On the basis of this Order and Respondent's Offer, the Commission finds1 that:
1. This is a proceeding against Erik Gustafson, a former portfolio manager employed by Columbia Management Advisors, Inc. and predecessor entities"("Columbia Advisors"), the investment adviser to over 140 of the mutual funds in the Columbia mutual fund complex (the "Columbia Funds"). During at least 1998 through 2003, Columbia Advisors and Columbia Funds Distributor, Inc. ("Columbia Distributor"), the principal underwriter and distributor of those funds, violated antifraud provisions of the federal securities laws by allowing certain preferred customers to engage in market timing, or short-term or excessive trading, without disclosing these trading arrangements to fund shareholders or to fund trustees. In breach of its fiduciary duty, Columbia Advisors knew and approved of all but one of the short-term arrangements, and failed to prevent or allowed the practice of other short-term trading to continue despite knowing such trading could be detrimental to long-term shareholders in the funds.
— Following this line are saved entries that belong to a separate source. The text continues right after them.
(** [fmt.Sprintf("%016x", n)] of a [uint64]. *)
Fixpoint hex_digits (k : nat) (n : Z) : string :=
  match k with
  | O => ""
  | S k' => hex_digits k' (n / 16) +:+ String (hex_digit (n mod 16)) ""
  end.
Definition hex016 (n : Z) : string := hex_digits 16 n.

(** What the offerings of a NodeClass depend on, and what the key is built from. *)
Record NodeClassOfferings := {
  nco_view : NodeClassView;
  nco_ZoneInfo : list ZoneInfo_;
  nco_CapacityReservations : list CapacityReservation;
}.

Section key.
(** [hashstructure.Hash] on network interfaces, on sets of strings, on booleans and on
    strings. *)
Variable hash_interfaces : option (list NetworkInterface) → Z.
Variable hash_set : gset string → Z.
Variable hash_bool : bool → Z.
Variable hash_string : string → Z.

Definition nestedVirtualizationEnabled (nc : NodeClassView) : bool :=
  bool_decide (nv_NestedVirtualization nc = Some "enabled").

Definition newCacheKeyBuilder (nc : NodeClassOfferings) (shiftedZones : gset string)
    (pg : option PlacementGroup) : string :=
  let v := nco_view nc in
  let subnets := nco_ZoneInfo nc ≫= zi_SubnetIDs in
  hex016 (hash_interfaces (nv_NetworkInterfaces v)) +:+ "-" +:+
  hex016 (hash_set (list_to_set subnets)) +:+ "-" +:+
  hex016 (hash_set shiftedZones) +:+ "-" +:+
  hex016 (hash_bool (nv_ConnectionTracking v)) +:+ "-" +:+
  hex016 (hash_bool (nv_EnclavesEnabled v)) +:+ "-" +:+
  hex016 (hash_bool (nestedVirtualizationEnabled v)) +:+ "-" +:+
  hex016 (match pg with Some g => hash_string (pg_ID g) | None => 0 end).

(** The hash of the capacity types, whether or not it is one of the pre-computed ones. *)
Definition cacheKeyFromInstanceType (baseSuffix : string) (name : string)
    (zones capacityTypes : list string) : string :=
  name +:+ "-" +:+ hex016 (hash_set (list_to_set zones)) +:+ "-" +:+
  hex016 (hash_set (list_to_set capacityTypes)) +:+ "-" +:+ baseSuffix.
End key.

(** ** The resolvers *)

Section resolvers.
Context `{S : Scheduling}.
Context {CU CO : Type} `{GoCache unit CU} `{GoCache (list Offering) CO}.

(** The mutable state of [BaseResolver]. *)
Record BaseResolver := {
  Cache : CO;
  LastUnavailableOfferingsSeqNum : gmap string Z;
}.

(** The environment of one [InjectOfferings] call. *)
Record Env := {
  env_now : Z;
  env_unavailable : UnavailableOfferings CU;
  env_OnDemandPrice : string → option float64;
  env_SpotPrice : string → string → option float64;
  env_OverlayPrice : string → option float64;
  env_IsZonalShifted : string → bool;
  env_AvailableInstanceCount : string → Z;
  env_ReservedCapacity : bool;                 (* the feature gate *)
}.

Definition zonal_info (zoneInfo : list ZoneInfo_) (zone : string) : option ZoneInfo_ :=
  Find (λ i, bool_decide (zi_Zone i = zone)) zoneInfo.

Definition zonal_shifted (env : Env) (zoneInfo : list ZoneInfo_) (zone : string) : bool :=
  match zonal_info zoneInfo zone with
  | Some i => env_IsZonalShifted env (zi_ZoneID i)
  | None => false
  end.

Definition zonal_subnets (zoneInfo : list ZoneInfo_) (zone : string) : list string :=
  match zonal_info zoneInfo zone with Some i => zi_SubnetIDs i | None => [] end.

(** Unavailable in general or, in a placement group, for the group. *)
Definition base_unavailable (env : Env) (name zone : string) (subnetIDs : list string)
    (capacityType : string) (pg : option PlacementGroup) : bool :=
  IsUnavailable (env_unavailable env) (env_now env) name zone subnetIDs capacityType []
  || match pg with
     | Some g => IsUnavailable (env_unavailable env) (env_now env) name zone subnetIDs capacityType
                   [WithPlacementGroup (pg_ID g)]
     | None => false
     end.

(** The price of an offering, with the overlay price as a fallback: [None] for a panic, and
    [Some None] for no price. *)
Definition base_price (env : Env) (name zone capacityType : string) : option (option float64) :=
  price ← (if decide (capacityType = CapacityTypeOnDemand) then Some (env_OnDemandPrice env name)
           else if decide (capacityType = CapacityTypeSpot) then Some (env_SpotPrice env name zone)
           else None);
  Some (match price with Some x => Some x | None => env_OverlayPrice env name end).

(** The capacity types the loop skips. *)
Definition base_skips (capacityType : string) : bool :=
  bool_decide (capacityType = CapacityTypeReserved)
  || (negb (builtInCapacityType capacityType) && bool_decide (capacityType ∈ OnDemandCapacityTypes)).

Definition zone_id_requirement (zoneInfo : list ZoneInfo_) (zone : string) (reqs : Requirements) :
    Requirements :=
  match zonal_info zoneInfo zone with
  | Some i => AddIn reqs LabelTopologyZoneID [zi_ZoneID i]
  | None => reqs
  end.

Definition base_offering (env : Env) (it : InstanceType) (compat : bool) (zoneInfo : list ZoneInfo_)
    (pg : option PlacementGroup) (zone capacityType : string) : option Offering :=
  price ← base_price env (Name it) zone capacityType;
  Some {| off_Requirements :=
            zone_id_requirement zoneInfo zone
              (NewRequirements [(CapacityTypeLabelKey, [capacityType]); (LabelTopologyZone, [zone])]
                 [ReservationIDLabel; LabelCapacityReservationType; LabelCapacityReservationInterruptible]);
          Price := default 0 price;
          Available :=
            compat
            && negb (base_unavailable env (Name it) zone (zonal_subnets zoneInfo zone) capacityType pg)
            && bool_decide (is_Some price)
            && bool_decide (zone ∈ req_Values (Scheduling.Get (it_Requirements it) LabelTopologyZone))
            && negb (zonal_shifted env zoneInfo zone);
          ReservationCapacity := 0 |}.

(** The capacity types the base resolver builds offerings for, in order. *)
Definition base_capacity_types (it : InstanceType) : list string :=
  filter (λ ct, base_skips ct = false)
    (req_Values (Scheduling.Get (it_Requirements it) CapacityTypeLabelKey)).

(** The offerings computed on a miss. *)
Definition compute_offerings (env : Env) (it : InstanceType) (info : InstanceTypeInfo)
    (nc : NodeClassOfferings) (allZones : gset string) (pg : option PlacementGroup) :
    option (list Offering) :=
  let compat := IsCompatibleWithNodeClass info (nco_view nc) pg in
  mapM (λ zc, base_offering env it compat (nco_ZoneInfo nc) pg zc.1 zc.2)
    (zone ← elements allZones; pair zone <$> base_capacity_types it).

(** [BaseResolver.ResolveOfferings], for the cache key of the instance type. *)
Definition base_resolve (env : Env) (cacheKey : string) (it : InstanceType)
    (offerings : list Offering) (info : InstanceTypeInfo) (nc : NodeClassOfferings)
    (allZones : gset string) (pg : option PlacementGroup) (r : BaseResolver) :
    option (BaseResolver * list Offering) :=
  let seqNum := SeqNum (env_unavailable env) (Name it) in
  let miss :=
    computed ← compute_offerings env it info nc allZones pg;
    Some ({| Cache := SetDefault (Cache r) (env_now env) cacheKey computed;
             LastUnavailableOfferingsSeqNum :=
               <[Name it := seqNum]> (LastUnavailableOfferingsSeqNum r) |},
          offerings ++ computed) in
  match GoCache.Get (Cache r) (env_now env) cacheKey with
  | Some ofs =>
      (* a missing sequence number is the int 0, which equals no uint64 *)
      if decide (LastUnavailableOfferingsSeqNum r !! Name it = Some seqNum)
      then Some (r, offerings ++ ofs) else miss
  | None => miss
  end.

(** [ReservedCapacityResolver.ResolveOfferings] *)
Definition reserved_offering (env : Env) (it : InstanceType) (compat : bool)
    (zoneInfo : list ZoneInfo_) (cr : CapacityReservation) : Offering :=
  let zone := cr_AvailabilityZone cr in
  {| off_Requirements :=
       zone_id_requirement zoneInfo zone
         (NewRequirements
            [(CapacityTypeLabelKey, [CapacityTypeReserved]); (LabelTopologyZone, [zone]);
             (ReservationIDLabel, [cr_ID cr]);
             (LabelCapacityReservationType, [cr_ReservationType cr]);
             (LabelCapacityReservationInterruptible, [fmt_bool (cr_Interruptible cr)])] []);
     Price := match env_OnDemandPrice env (Name it) with
              | Some od => float64_div od 10_000_000
              | None => 0
              end;
     Available :=
       compat
       && bool_decide (zone ∈ req_Values (Scheduling.Get (it_Requirements it) LabelTopologyZone))
       && bool_decide (cr_State cr ≠ CapacityReservationStateExpiring)
       && negb (zonal_shifted env zoneInfo zone)
       && negb (IsUnavailable (env_unavailable env) (env_now env) (Name it) zone []
                  CapacityTypeReserved [WithReservationID (cr_ID cr)]);
     ReservationCapacity := env_AvailableInstanceCount env (cr_ID cr) |}.

Definition reserved_resolve (env : Env) (it : InstanceType) (offerings : list Offering)
    (info : InstanceTypeInfo) (nc : NodeClassOfferings) (pg : option PlacementGroup) :
    list Offering :=
  if negb (env_ReservedCapacity env) then offerings
  else
    let compat := IsCompatibleWithNodeClass info (nco_view nc) pg in
    offerings ++ (reserved_offering env it compat (nco_ZoneInfo nc) <$>
      filter (λ cr, cr_InstanceType cr = Name it) (nco_CapacityReservations nc)).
2. During this period, Gustafson approved arrangements with at least four companies and individuals, allowing them to engage in frequent short-term trading in Columbia Funds for which he was the portfolio manager. The aggregate trading that occurred totaled hundreds of millions of dollars. After entering into these arrangements, the companies and individuals engaged in frequent short-term or excessive trading in at least nine different Columbia Funds. Such short-term and excessive trading benefited Columbia Advisors by increasing its management fees, and Columbia Distributor, which was compensated based on sales of mutual fund shares, but posed risks for investors in the funds in which short-term trading was allowed. In addition, some of the trading was inconsistent with disclosures in the Funds' prospectuses.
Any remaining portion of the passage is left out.